Prologue
Ishiyama Honganji
Kennyo, onzième supérieur du Honganji, quitta le goeido où il venait de célébrer un office. Suivi de son fils aîné et héritier Kyōnyo, il s'engagea sur la galerie couverte qui reliait le lieu saint avec l'autre bâtiment principal de l'Ishiyama Honganji, l'amidado.
Le religieux avait trente-six ans. Cependant les responsabilités et les soucis avaient creusé et émacié ses traits, jauni son teint, si bien qu'on lui aurait donné quinze ans de plus. Son fils qui marchait à quelques pas derrière lui semblait une version plus jeune et plus vigoureuse de Kennyo. Les voir cheminer côte à côte accentuait l'impression de flétrissure dégagée par l'abbé.
Les deux hommes se trouvaient au milieu de la galerie, quand ils virent un moine et une nonne se diriger vers eux. Kennyo sentit son cœur s'accélérer en reconnaissant, sous le voile de la religieuse, le visage de son épouse Nyoshun-ni.
Bien que conclu pour raisons politiques, le mariage de Kennyo et de Nyoshun-ni avait été extraordinairement heureux. Le religieux avait trouvé en son épouse un soutien inébranlable et une profonde compréhension. Cette union d'exception avait été couronnée par la naissance de trois fils, Kyōnyo, Kenson et Junnyo.
Derrière la religieuse marchait Renkai, un cousin de Kennyo. Avec son visage carré aux traits rudes, son cou de taureau reposant sur un torse puissant, Renkai semblait la réincarnation de leur aïeul commun Rennyo.
Kennyo accéléra le pas pour rejoindre sa femme et son cousin. Il remarqua alors que le beau regard pur de cette dernière était inhabituellement troublé. Quant à Renkai, ses épais sourcils se contractaient en une expression de colère.
Lorsque Kennyo et Kyōnyo arrivèrent à la hauteur de Nyoshun-ni et Renkai, ce dernier les salua avec la brièveté que sa parenté lui autorisait. Il enchaîna ensuite sans transition :
-Nous venons de recevoir un message de nos fidèles de l'Echigo. Uesugi Kenshin est mort.
Kennyo flancha sous le coup. Le décès du seigneur d'Echigo, fervent bouddhiste et soutien de l'Ishiyama Honganji, était une catastrophe pour son monastère.
-C'était un véritable croyant et un défenseur de la Loi bouddhiste, soupira-t-il finalement. Je n'ai aucun doute sur le fait qu'il renaîtra dans la Terre Pure.
-Les fidèles de l'Echigo affirment qu'Oda Nobunaga l'a fait assassiner, ajouta Renkai d'un ton de fureur contenue.
Le regard de Kennyo se porta au-delà de l'enceinte du temple. Il survola la ville qui se blottissait à son pied et les flots de la Yodogawa qui les encerclaient, et alla se poser sur les collines entourant l'estuaire de la rivière.

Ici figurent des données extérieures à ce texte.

(* ===== verification/Regexp.v ===== *)
(** The part of Go's regexp package the program uses: patterns are compiled from
    their source text and matched leftmost-first, with submatches.

    Matching is over bytes: with the classes used here (each multi-byte rune is
    inside or outside them as a whole) the matches are those over runes.  A
    repetition is only supported on a single-character class, as in every pattern
    of the program; on others the compiler answers None. *)
From Stdlib Require Import ZArith.
From S2P Require Import Prelude GoStrings.

#[local] Open Scope string_scope.
#[local] Open Scope list_scope.

(** ** Expressions *)

Notation class := (ascii → bool).
Inductive re : Type :=
  | REmpty
  | RChr (c : class)
  | RSeq (a b : re)
  | RAlt (a b : re)
  | RStar (greedy : bool) (c : class)
  | RGroup (n : nat) (r : re)
  | RBol | REol          (* ^ and $ under (?m) *)
  | RBot | REot          (* ^ and $ otherwise *)
  | RBound.              (* \b *)

Definition newline : ascii := byte 10.
Definition tab : ascii := byte 9.
Definition is_newline (c : ascii) : bool := Ascii.eqb c newline.
Definition is_blank (c : ascii) : bool := Ascii.eqb c " " || Ascii.eqb c tab.
(** \s: tab, newline, form feed, carriage return and space. *)
Definition is_space (c : ascii) : bool :=
  is_blank c || is_newline c || Ascii.eqb c (byte 12) || Ascii.eqb c (byte 13).
Definition is_word (c : ascii) : bool :=
  let n := N_of_ascii c in
  ((48 <=? n) && (n <=? 57))%N || ((65 <=? n) && (n <=? 90))%N || ((97 <=? n) && (n <=? 122))%N ||
  Ascii.eqb c "_".

(** ** Compilation *)

(** One escaped character, as a class or an assertion. *)
Definition escape (c : ascii) : option re :=
  if Ascii.eqb c "s" then Some (RChr is_space)
  else if Ascii.eqb c "S" then Some (RChr (λ a, negb (is_space a)))
  else if Ascii.eqb c "t" then Some (RChr (Ascii.eqb tab))
  else if Ascii.eqb c "n" then Some (RChr (Ascii.eqb newline))
  else if Ascii.eqb c "b" then Some RBound
  else if is_word c then None
  else Some (RChr (Ascii.eqb c)).
(** The items of a bracket, up to its end. *)
Fixpoint parse_class (s : string) : option (class * string) :=
  match s with
  | "" => None
  | String "]" s => Some (λ _, false, s)
  | String "\" (String e s) =>
      match escape e, parse_class s with
      | Some (RChr c), Some (d, s) => Some (λ a, c a || d a, s)
      | _, _ => None
      end
  | String c s =>
      match parse_class s with
      | Some (d, s) => Some (λ a, Ascii.eqb c a || d a, s)
      | None => None
      end
  end.
Definition parse_bracket (s : string) : option (re * string) :=
  match s with
  | String "^" s => match parse_class s with
                    | Some (c, s) => Some (RChr (λ a, negb (c a)), s)
                    | None => None
                    end
  | s => match parse_class s with Some (c, s) => Some (RChr c, s) | None => None end
  end.
(** A quantifier after an atom. *)
Definition quantify (a : re) (s : string) : option (re * string) :=
  match s with
  | String "*" (String "?" s) => match a with RChr c => Some (RStar false c, s) | _ => None end
  | String "*" s => match a with RChr c => Some (RStar true c, s) | _ => None end
  | String "+" s => match a with RChr c => Some (RSeq a (RStar true c), s) | _ => None end
  | String "?" s => Some (RAlt a REmpty, s)
  | s => Some (a, s)
  end.
(** [n] is the number of the next group; [alt] says which production. *)
Fixpoint parse (fuel : nat) (multi alt : bool) (n : nat) (s : string) : option (re * nat * string) :=
  match fuel with
  | O => None
  | S fuel =>
      if alt then
        match parse fuel multi false n s with
        | Some (r, n, String "|" s) =>
            match parse fuel multi true n s with
            | Some (r', n, s) => Some (RAlt r r', n, s)
            | None => None
            end
        | other => other
        end
      else
        let continue (a : re) (n : nat) (s : string) :=
          match quantify a s with
          | Some (a, s) => match parse fuel multi false n s with
                           | Some (r, n, s) => Some (RSeq a r, n, s)
                           | None => None
                           end
          | None => None
          end in
        match s with
        | "" | String "|" _ | String ")" _ => Some (REmpty, n, s)
        | String "(" (String "?" (String ":" s)) =>
            match parse fuel multi true n s with
            | Some (r, n, String ")" s) => continue r n s
            | _ => None
            end
        | String "(" s =>
            match parse fuel multi true (S n) s with
            | Some (r, n', String ")" s) => continue (RGroup n r) n' s
            | _ => None
            end
        | String "[" s => match parse_bracket s with Some (a, s) => continue a n s | None => None end
        | String "." s => continue (RChr (λ a, negb (is_newline a))) n s
        | String "^" s => continue (if multi then RBol else RBot) n s
        | String "$" s => continue (if multi then REol else REot) n s
        | String "\" (String e s) => match escape e with Some a => continue a n s | None => None end
        | String c s => if contains "*+?{}" (String c "") then None else continue (RChr (Ascii.eqb c)) n s
        end
  end.
Definition Compile (pattern : string) : option re :=
  let multi := has_prefix "(?m)" pattern in
  let body := trim_prefix "(?m)" pattern in
  match parse (S (S (2 * String.length body))) multi true 1 body with
  | Some (r, _, "") => Some r
  | _ => None
  end.
(** [regexp.MustCompile]: on the program's own patterns, which all compile. *)
Definition MustCompile (pattern : string) : re := default REmpty (Compile pattern).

La rangée de fortins plantée au sommet, les bannières qui les ornaient – une vision devenue trop familière, hélas ! – lui rappelait chaque jour depuis deux ans la menace qui planait sur le temple. Oda Nobunaga avait donc décidé d'assassiner Uesugi Kenshin dans l'espoir d'abréger le siège de l'Ishiyama Honganji ? D'après ce que Kennyo savait du personnage, l'hypothèse était malheureusement vraisemblable.
-Par chance, nous avons encore le soutien des Mōri, fit remarquer Kennyo.

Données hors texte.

Record ArgoAppSetGitGenerator : Type := MkArgoAppSetGitGenerator {
  gg_RepoURL : string;
  gg_Revision : string;
  gg_Directories : list ArgoAppSetGitDir;
  gg_Files : list ArgoAppSetGitFile;
}.
Definition zero_ArgoAppSetGitGenerator : ArgoAppSetGitGenerator := {|
  gg_RepoURL := "";
  gg_Revision := "";
  gg_Directories := [];
  gg_Files := []
|}.
#[export] Instance ArgoAppSetGitGenerator_eq_dec : EqDecision ArgoAppSetGitGenerator.
Proof. solve_decision. Defined.

Inductive ArgoAppSetGenerator : Type := MkArgoAppSetGenerator {
  gen_Kind : string;
  gen_ListElements : list (gmap string string);
  gen_ClusterSelector : gmap string string;
  gen_Git : option ArgoAppSetGitGenerator;
  gen_MatrixGenerators : list ArgoAppSetGenerator;
  gen_MergeGenerators : list ArgoAppSetGenerator;
  gen_MergeKeys : list string;
}.
Definition zero_ArgoAppSetGenerator : ArgoAppSetGenerator := {|
  gen_Kind := "";
  gen_ListElements := [];
  gen_ClusterSelector := ∅;
  gen_Git := None;
  gen_MatrixGenerators := [];
  gen_MergeGenerators := [];
  gen_MergeKeys := []
|}.

Record ArgoAppSetTemplate : Type := MkArgoAppSetTemplate {
  tm_Name : string;
  tm_Namespace : string;
  tm_Finalizers : list string;
  tm_Project : string;
  tm_Source : option ArgoSource;
  tm_Sources : list ArgoSource;
  tm_Destination : ArgoDestination;
  tm_SyncPolicy : ArgoSyncPolicy;
  tm_IgnoreDifferences : list ArgoIgnoreDiff;
}.
Definition zero_ArgoAppSetTemplate : ArgoAppSetTemplate := {|
  tm_Name := "";
  tm_Namespace := "";
  tm_Finalizers := [];
  tm_Project := "";
  tm_Source := None;
  tm_Sources := [];
  tm_Destination := zero_ArgoDestination;
  tm_SyncPolicy := zero_ArgoSyncPolicy;
  tm_IgnoreDifferences := []
|}.

Record ArgoAppSetSyncPolicy : Type := MkArgoAppSetSyncPolicy {
  asp_PreserveResourcesOnDeletion : bool;
}.
Definition zero_ArgoAppSetSyncPolicy : ArgoAppSetSyncPolicy := {|
  asp_PreserveResourcesOnDeletion := false
|}.
#[export] Instance ArgoAppSetSyncPolicy_eq_dec : EqDecision ArgoAppSetSyncPolicy.
Proof. solve_decision. Defined.

Record ArgoApplicationSet : Type := MkArgoApplicationSet {
  aset_Name : string;
  aset_Source : SourceLocation;
  aset_Generators : list ArgoAppSetGenerator;
  aset_Template : ArgoAppSetTemplate;
  aset_SyncPolicy : ArgoAppSetSyncPolicy;
}.
Definition zero_ArgoApplicationSet : ArgoApplicationSet := {|
  aset_Name := "";
  aset_Source := zero_SourceLocation;
  aset_Generators := [];
  aset_Template := zero_ArgoAppSetTemplate;
  aset_SyncPolicy := zero_ArgoAppSetSyncPolicy
|}.

Record SchemaInfo : Type := MkSchemaInfo {
  si_Digest : string;
  si_Schema : raw;
}.
Definition zero_SchemaInfo : SchemaInfo := {|
  si_Digest := "";
  si_Schema := None
|}.

Record MountRef : Type := MkMountRef {
  mr_OwnerKind : string;
  mr_OwnerName : string;
  mr_OwnerNamespace : string;
  mr_TargetKind : string;
  mr_TargetName : string;
  mr_TargetNamespace : string;
  mr_MountKind : string;
  mr_Optional : bool;
  mr_Source : SourceLocation;
}.
Definition zero_MountRef : MountRef := {|
  mr_OwnerKind := "";
  mr_OwnerName := "";
  mr_OwnerNamespace := "";
  mr_TargetKind := "";
  mr_TargetName := "";
  mr_TargetNamespace := "";
  mr_MountKind := "";
  mr_Optional := false;
  mr_Source := zero_SourceLocation
|}.
#[export] Instance MountRef_eq_dec : EqDecision MountRef.
Proof. solve_decision. Defined.

Record SARef : Type := MkSARef {
  sar_OwnerKind : string;
  sar_OwnerName : string;
  sar_OwnerNamespace : string;
  sar_SAName : string;
  sar_SANamespace : string;
  sar_Source : SourceLocation;
}.
Definition zero_SARef : SARef := {|
  sar_OwnerKind := "";
  sar_OwnerName := "";
  sar_OwnerNamespace := "";
  sar_SAName := "";
  sar_SANamespace := "";
  sar_Source := zero_SourceLocation
|}.
#[export] Instance SARef_eq_dec : EqDecision SARef.
Proof. solve_decision. Defined.

Record RBACBinding : Type := MkRBACBinding {
  rbb_BindingKind : string;
  rbb_BindingName : string;
  rbb_BindingNamespace : string;
  rbb_SubjectKind : string;
  rbb_SubjectName : string;
  rbb_SubjectNamespace : string;
  rbb_RoleKind : string;
  rbb_RoleName : string;
  rbb_RoleNamespace : string;
  rbb_Source : SourceLocation;
}.
Definition zero_RBACBinding : RBACBinding := {|
  rbb_BindingKind := "";
  rbb_BindingName := "";
  rbb_BindingNamespace := "";
  rbb_SubjectKind := "";
  rbb_SubjectName := "";
  rbb_SubjectNamespace := "";
  rbb_RoleKind := "";
  rbb_RoleName := "";
  rbb_RoleNamespace := "";
  rbb_Source := zero_SourceLocation
|}.
#[export] Instance RBACBinding_eq_dec : EqDecision RBACBinding.
Proof. solve_decision. Defined.

Record RBACRule : Type := MkRBACRule {
  rbr_OwnerKind : string;
  rbr_OwnerName : string;
  rbr_OwnerNamespace : string;
  rbr_APIGroups : list string;
  rbr_Resources : list string;
  rbr_Verbs : list string;
  rbr_ResourceNames : list string;
  rbr_Source : SourceLocation;
}.
Definition zero_RBACRule : RBACRule := {|
  rbr_OwnerKind := "";
  rbr_OwnerName := "";
  rbr_OwnerNamespace := "";
  rbr_APIGroups := [];
  rbr_Resources := [];
  rbr_Verbs := [];
  rbr_ResourceNames := [];
  rbr_Source := zero_SourceLocation
|}.
#[export] Instance RBACRule_eq_dec : EqDecision RBACRule.
Proof. solve_decision. Defined.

Le clan Mōri était le maître de l'ouest de Honshu. Et surtout, il disposait d'une flotte sans rivale dans tout le Japon. Tant qu'il serait en mesure d'approvisionner l'Ishiyama Honganji par voie d'eau, le blocus d'Oda Nobunaga resterait sans effet.
-Si Oda Nobunaga recourt à des moyens aussi déloyaux que l'assassinat, nous n'avons aucune raison de le ménager, gronda Renkai. Nous devrions les utiliser.
Kennyo hésita. Il croyait en la justesse de sa cause, au pouvoir de Bouddha Amida, en la foi puissante de ses fidèles. Employer le moyen suggéré par son cousin lui paraissant un manque de confiance envers Bouddha Amida.
Mais peut-être se posait-il des questions inutiles ? Peut-être était-ce, sur le principe, la même chose que d'employer des armes nouvelles ? Comme les armes à feu dont ses officiers avaient introduit l'usage...
Tournant la tête vers son cousin, Kennyo acquiesça.